= Activity =
Only the lines below starting at the one containing "Definition extract_primary_key (row" and ending at the one containing "Definition merge_scanned_row (st" belong in the answer, each copied exactly.

::::::::

Lemma improve_latest (l : list Cand) :
  foldl improve None l = head (filter (fun c => forallb (fun x => vc_version x <=? vc_version c) l) l).
Proof.
  assert (forall pre rest acc,
    l = pre ++ rest ->
    (match acc with
     | None => pre = []
     | Some a => exists p1 p2, pre = p1 ++ a :: p2 /\ (forall x, x ∈ p1 -> vc_version x < vc_version a) /\
                   (forall x, x ∈ p2 -> vc_version x <= vc_version a)
     end) ->
    foldl improve acc rest = head (filter (fun c => forallb (fun x => vc_version x <=? vc_version c) l) l)) as Hgo.
  2: { by apply (Hgo [] l None). }
  intros pre rest. revert pre. induction rest as [|c rest IH]; intros pre acc Hl Hacc; cbn [foldl].
  - rewrite app_nil_r in Hl. destruct acc as [a|]; [|by subst].
    destruct Hacc as (p1 & p2 & -> & H1 & H2). subst l. rewrite filter_app, filter_none; cbn [app].
    + rewrite filter_cons_True; [done|]. apply Is_true_true. apply forallb_forall. intros x Hx%list_elem_of_In.
      apply Z.leb_le. apply elem_of_app in Hx as [Hx|Hx]; [specialize (H1 x Hx); lia|].
      apply elem_of_cons in Hx as [->|Hx]; [lia|by apply H2].
    + intros x Hx Hf. apply Is_true_true in Hf. rewrite forallb_forall in Hf.
      specialize (Hf a). rewrite Z.leb_le in Hf. specialize (H1 x Hx).
      assert (vc_version a <= vc_version x); [|lia]. apply Hf. apply list_elem_of_In, elem_of_app. right.
      apply elem_of_cons. by left.
  - apply (IH (pre ++ [c])); [by rewrite <-app_assoc|]. destruct acc as [a|]; cbn [improve].
    + destruct Hacc as (p1 & p2 & -> & H1 & H2). destruct (Z.ltb_spec (vc_version a) (vc_version c)).
      * exists (p1 ++ a :: p2), []. split; [done|]. split; [|intros x []%elem_of_nil].
        intros x [Hx|Hx]%elem_of_app; [specialize (H1 x Hx); lia|].
        apply elem_of_cons in Hx as [->|Hx]; [lia|]. specialize (H2 x Hx). lia.
      * exists p1, (p2 ++ [c]). split; [by rewrite <-app_assoc|]. split; [done|].
        intros x [Hx| ->%list_elem_of_singleton]%elem_of_app; [by apply H2|lia].
    + subst pre. exists [], []. split; [done|]. split; intros x []%elem_of_nil.
Qed.
(* ===== verification/OverlayExec.v ===== *)
(** * OverlayExec: what a statement inside a transaction reads

    kalamdb-transactions/src/overlay_exec.rs: [TransactionOverlayExec] scans the committed rows of a
    table, lays the overlay of the transaction over them and appends the rows the transaction
    inserted.  With it the parts of kalamdb-commons/src/conversions that turn the text of a staged
    primary key back into a bucket key (scalar/string.rs, pk_bucket.rs).

    [merged_rows] is [finalize_overlay_rows] up to the rows it hands to the Arrow batch builder; the
    residual predicate and the projection of that batch are DataFusion's.  A hash map or set is
    iterated in the order of [map_to_list] and [elements]; the result does not depend on it.  The
    decimal parsers of floats are parameters: a float is never a primary key. *)

From Stdlib Require Import ZArith Lia Ascii SpecFloat.
From stdpp Require Import base strings gmap list.
From S2P Require Import Prelude Commons Scalars Overlay WriteSet VersionMerge.

Open Scope Z_scope.
Open Scope kalam_scope.


Abbreviation Row := (gmap string ScalarValue).

(** ** Primary keys as text *)

(** [Display] of a bucket key. *)
Definition pk_display (k : PkBucketKey) : string :=
  match k with
  | PkInt v | PkUInt v => int_text v
  | PkText s => s
  | PkVersion v => "_version:" +:+ int_text v
  end.

Definition hex_nibble (b : Z) : Z :=
  if (48 <=? b) && (b <=? 57) then b - 48
  else if (97 <=? b) && (b <=? 102) then b - 97 + 10
  else if (65 <=? b) && (b <=? 70) then b - 65 + 10
  else 0.

Definition is_ascii_hexdigit (b : Z) : bool :=
  (48 <=? b) && (b <=? 57) || (97 <=? b) && (b <=? 102) || (65 <=? b) && (b <=? 70).

Fixpoint hex_pairs (l : list Z) : list Z :=
  match l with
  | h :: lo :: rest => Z.lor (Z.shiftl (hex_nibble h) 4) (hex_nibble lo) :: hex_pairs rest
  | _ => []
  end.

Definition parse_uuid_bytes (value : string) : option (list Z) :=
  let hex := filter (fun b => b ≠ 45) (bytes_of_string value) in
  if negb (length hex =? 32)%nat || negb (forallb is_ascii_hexdigit hex) then None
  else Some (hex_pairs hex).

Definition parse_bool (s : string) : option bool :=
  if String.eqb s "true" then Some true else if String.eqb s "false" then Some false else None.

Section Keys.
Context (parse_f32 parse_f64 : string -> option spec_float).

Definition parse_string_as_scalar (value : string) (t : ArrowType) : option ScalarValue :=
  let bytes := bytes_of_string value in
  match t with
  | TInt64 => (fun v => Int64 (Some v)) <$> parse_signed (2 ^ 63 - 1) bytes
  | TInt32 => (fun v => Int32 (Some v)) <$> parse_signed (2 ^ 31 - 1) bytes
  | TInt16 => (fun v => Int16 (Some v)) <$> parse_signed (2 ^ 15 - 1) bytes
  | TInt8 => (fun v => Int8 (Some v)) <$> parse_signed (2 ^ 7 - 1) bytes
  | TUInt64 => (fun v => UInt64 (Some v)) <$> parse_unsigned (2 ^ 64 - 1) bytes
  | TUInt32 => (fun v => UInt32 (Some v)) <$> parse_unsigned (2 ^ 32 - 1) bytes
  | TUInt16 => (fun v => UInt16 (Some v)) <$> parse_unsigned (2 ^ 16 - 1) bytes
  | TUInt8 => (fun v => UInt8 (Some v)) <$> parse_unsigned (2 ^ 8 - 1) bytes
  | TUtf8 | TLargeUtf8 => Some (Utf8 (Some value))
  | TBoolean => (fun b => Boolean (Some b)) <$> parse_bool value
  | TFloat64 => (fun f => Float64 (Some f)) <$> parse_f64 value
  | TFloat32 => (fun f => Float32 (Some f)) <$> parse_f32 value
  | TOther variant =>
      if String.eqb variant "FixedSizeBinary(16)" then
        (fun bytes => Other variant (Some (string_of_bytes bytes))) <$> parse_uuid_bytes value
      else Some (Utf8 (Some value))
  end.

Definition try_pk_bucket_key_from_typed_string (value : string) (t : ArrowType) : option PkBucketKey :=
  parse_string_as_scalar value t ≫= try_pk_bucket_key.

(** ** Merging the overlay into the scan *)

Abbreviation Entry := (TransactionOverlayEntry ScalarValue).

Inductive OverlayError := MissingPrimaryKeyColumn | UnsupportedPrimaryKey | UnreadableCell | NoSuchField.
Abbreviation OverlayResult := (Result OverlayError).

Definition ok_or {A} (e : OverlayError) (o : option A) : OverlayResult A :=
  match o with Some a => Ok a | None => Err e end.

(** One row of [record_batch_to_rows]: the columns in order, the first unreadable cell an error. *)
Fixpoint read_cells `{ArrowScalars} (columns : list (string * ArrowArray)) (i : nat) (values : Row) : OverlayResult Row :=
  match columns with
  | [] => Ok values
  | (name, a) :: rest =>
      let? value := ok_or UnreadableCell (try_from_array a i) in
      read_cells rest i (<[name := value]> values)
  end.

Fixpoint read_rows `{ArrowScalars} (columns : list (string * ArrowArray)) (indices : list nat) : OverlayResult (list Row) :=
  match indices with
  | [] => Ok []
  | i :: rest =>
      let? row := read_cells columns i ∅ in
      let? rows := read_rows columns rest in
      Ok (row :: rows)
  end.

Definition record_batch_to_rows `{ArrowScalars} (b : RecordBatch) : OverlayResult (list Row) :=
  read_rows (zip (batch_schema b) (batch_columns b)) (seq 0 (num_rows b)).

Definition extract_primary_key (row : Row) (primary_key_column : string) : OverlayResult PkBucketKey :=
  match row !! primary_key_column with
  | None => Err MissingPrimaryKeyColumn
  | Some value => ok_or UnsupportedPrimaryKey (try_pk_bucket_key value)
  end.

(** [rows] and [row_index_by_pk]. *)
Record MergeState := mkMerge { ms_rows : list (option Row); row_index_by_pk : gmap PkBucketKey nat }.

Definition merge_scanned_row (st : MergeState) (row : Row) (k : PkBucketKey) : MergeState :=
  match row_index_by_pk st !! k with
  | Some i => mkMerge (<[i := Some row]> (ms_rows st)) (row_index_by_pk st)
  | None => mkMerge (ms_rows st ++ [Some row]) (<[k := length (ms_rows st)]> (row_index_by_pk st))
  end.

Fixpoint merge_rows_into (st : MergeState) (rows : list Row) (primary_key_column : string) : OverlayResult MergeState :=
  match rows with
  | [] => Ok st
  | row :: rest =>
      let? k := extract_primary_key row primary_key_column in
      merge_rows_into (merge_scanned_row st row k) rest primary_key_column
  end.

Definition merge_batch_into_rows `{ArrowScalars} (st : MergeState) (b : RecordBatch) (primary_key_column : string) :
    OverlayResult MergeState :=
  let? rows := record_batch_to_rows b in merge_rows_into st rows primary_key_column.

(** The batches of every partition, one after the other. *)
Fixpoint merge_batches `{ArrowScalars} (st : MergeState) (batches : list RecordBatch) (primary_key_column : string) :
    OverlayResult MergeState :=
  match batches with
  | [] => Ok st
  | b :: rest => let? st := merge_batch_into_rows st b primary_key_column in merge_batches st rest primary_key_column
  end.

Definition fill_missing_deleted_flag (row : Row) : Row :=
  match row !! DELETED with
  | Some value => if is_null value then <[DELETED := Boolean (Some false)]> row else row
  | None => <[DELETED := Boolean (Some false)]> row
  end.

Definition merge_row (base overlay : Row) : Row :=
  fill_missing_deleted_flag
    (map_fold (fun column value row => if String.eqb column VERSION then row else <[column := value]> row) base overlay).

Definition overlay_payload_without_invented_version (payload : Row) : Row :=
  fill_missing_deleted_flag (delete VERSION payload).

(** The first loop: every scanned row, with the entry of its key if there is one. *)
Definition overlay_scanned_row (entries : gmap ScopedPkKey Entry) (scope : option UserId) (rows : list (option Row))
    (ki : PkBucketKey * nat) : list (option Row) :=
  match entries !! mkScopedPkKey scope (pk_display ki.1) with
  | None => rows
  | Some entry =>
      if is_deleted entry then <[ki.2 := None]> rows
      else
        match rows !! ki.2 with
        | Some (Some row) => <[ki.2 := Some (merge_row row (oe_payload entry))]> rows
        | _ => rows
        end
  end.

(** [overlay_user_scope.is_none_or(..)]. *)
Definition in_scope (scope : option UserId) (e : Entry) : bool :=
  match scope with None => true | Some u => bool_decide (oe_user_id e = Some u) end.

(** The entries the transaction inserted into this scope, in the order of their mutations. *)
Definition inserted_entries (entries : gmap ScopedPkKey Entry) (keys : gset ScopedPkKey) (scope : option UserId) : list Entry :=
  sort_by (fun a b => oe_mutation_order a <=? oe_mutation_order b)
    (filter (fun e => in_scope scope e = true)
       (omap (fun k => entries !! k) (elements keys))).

(** The second loop. *)
Fixpoint append_inserted (pk_type : ArrowType) (st : MergeState) (inserted : list Entry) : OverlayResult MergeState :=
  match inserted with
  | [] => Ok st
  | e :: rest =>
      let? k := ok_or UnsupportedPrimaryKey (try_pk_bucket_key_from_typed_string (oe_primary_key e) pk_type) in
      append_inserted pk_type
        (if decide (is_Some (row_index_by_pk st !! k)) then st
         else mkMerge (ms_rows st ++ [Some (overlay_payload_without_invented_version (oe_payload e))])
                (<[k := length (ms_rows st)]> (row_index_by_pk st)))
        rest
  end.

Definition apply_overlay (schema : list (string * ArrowType)) (t : TableId) (primary_key_column : string)
    (overlay : option (TransactionOverlay ScalarValue)) (scope : option UserId) (st : MergeState) : OverlayResult MergeState :=
  match overlay ≫= fun ov => pair ov <$> table_entries ov t with
  | None => Ok st
  | Some (ov, entries) =>
      let rows := foldl (overlay_scanned_row entries scope) (ms_rows st) (map_to_list (row_index_by_pk st)) in
      let st := mkMerge rows (row_index_by_pk st) in
      match inserted_entries entries (default ∅ (inserted_keys ov !! t)) scope with
      | [] => Ok st
      | inserted =>
          let? field := ok_or NoSuchField (find (fun f => String.eqb f.1 primary_key_column) schema) in
          append_inserted field.2 st inserted
      end
  end.

(** [finalize_overlay_rows] up to the call of [json_rows_to_arrow_batch]. *)
Definition merged_rows (schema : list (string * ArrowType)) (t : TableId) (primary_key_column : string)
    (overlay : option (TransactionOverlay ScalarValue)) (scope : option UserId) (st : MergeState) (fetch : option nat) :
    OverlayResult (list Row) :=
  let? st := apply_overlay schema t primary_key_column overlay scope st in
  let rows := omap id (ms_rows st) in
  Ok (match fetch with Some n => take n rows | None => rows end).

(** [merge_partitions_with_overlay] up to the same call. *)
Definition transaction_scan `{ArrowScalars} (schema : list (string * ArrowType)) (t : TableId)
    (primary_key_column : string) (overlay : option (TransactionOverlay ScalarValue)) (scope : option UserId)
    (batches : list RecordBatch) (fetch : option nat) : OverlayResult (list Row) :=
  let? st := merge_batches (mkMerge [] ∅) batches primary_key_column in
  merged_rows schema t primary_key_column overlay scope st fetch.

(** ** What the statement should read *)

Definition has_key (primary_key_column : string) (k : PkBucketKey) (row : Row) : bool :=
  match extract_primary_key row primary_key_column with Ok k' => bool_decide (k' = k) | Err _ => false end.

(** The last of the scanned rows that has key [k]. *)
Definition base_row (rows : list Row) (primary_key_column : string) (k : PkBucketKey) : option Row :=
  last (filter (fun row => has_key primary_key_column k row = true) rows).

(** A row that is shown is not deleted: an absent or null [_deleted] reads false. *)
Definition shown (row : Row) : Row :=
  partial_alter (fun flag => Some (match flag with
                                   | Some value => if is_null value then Boolean (Some false) else value
                                   | None => Boolean (Some false)
                                   end)) DELETED row.

(** Executing one staged mutation on a row; [_version] is not the statement's to set. *)
Definition exec_mutation (cur : option Row) (e : Entry) : option Row :=
  if is_deleted e then None
  else
    match oe_operation_kind e with
    | Update => (fun row => shown (delete VERSION (oe_payload e) ∪ row)) <$> cur
    | _ => Some (shown (delete VERSION (oe_payload e)))
    end.

(** The row keeps the version it has in the base table; a new row has none. *)
Definition with_base_version (base : option Row) (row : Row) : Row :=
  match base ≫= fun b => b !! VERSION with
  | Some v => <[VERSION := v]> row
  | None => delete VERSION row
  end.

(** The base row after the staged mutations of its key, one after the other. *)
Definition read_after (base : option Row) (es : list Entry) : option Row :=
  match es with
  | [] => base
  | _ => with_base_version base <$> foldl exec_mutation base es
  end.

(** No UPDATE is staged for a row the transaction has deleted. *)
Fixpoint no_update_of_deleted (gone : bool) (es : list Entry) : Prop :=
  match es with
  | [] => True
  | e :: rest =>
      (gone = true -> is_deleted e = false -> oe_operation_kind e ≠ Update) /\ no_update_of_deleted (is_deleted e) rest
  end.

(** An INSERT names every column of the table, so in particular those of a row it replaces. *)
Definition covers_columns (base : option Row) (e : Entry) : Prop :=
  forall b, base = Some b -> is_deleted e = false -> oe_operation_kind e = Insert ->
    dom b ∖ {[VERSION]} ⊆ dom (oe_payload e).

(** A scan of an unscoped table reads unscoped keys, a scan for a user the keys of that user. *)
Definition scope_fits (scope : option UserId) (tt : TableType) : Prop :=
  match scope with
  | None => tt = Shared \/ tt = System
  | Some _ => tt = User \/ tt = Stream
  end.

::::::::

= Response to the exercise =
Definition extract_primary_key (row : Row) (primary_key_column : string) : OverlayResult PkBucketKey :=
  match row !! primary_key_column with
  | None => Err MissingPrimaryKeyColumn
  | Some value => ok_or UnsupportedPrimaryKey (try_pk_bucket_key value)
  end.

(** [rows] and [row_index_by_pk]. *)
Record MergeState := mkMerge { ms_rows : list (option Row); row_index_by_pk : gmap PkBucketKey nat }.

Definition merge_scanned_row (st : MergeState) (row : Row) (k : PkBucketKey) : MergeState :=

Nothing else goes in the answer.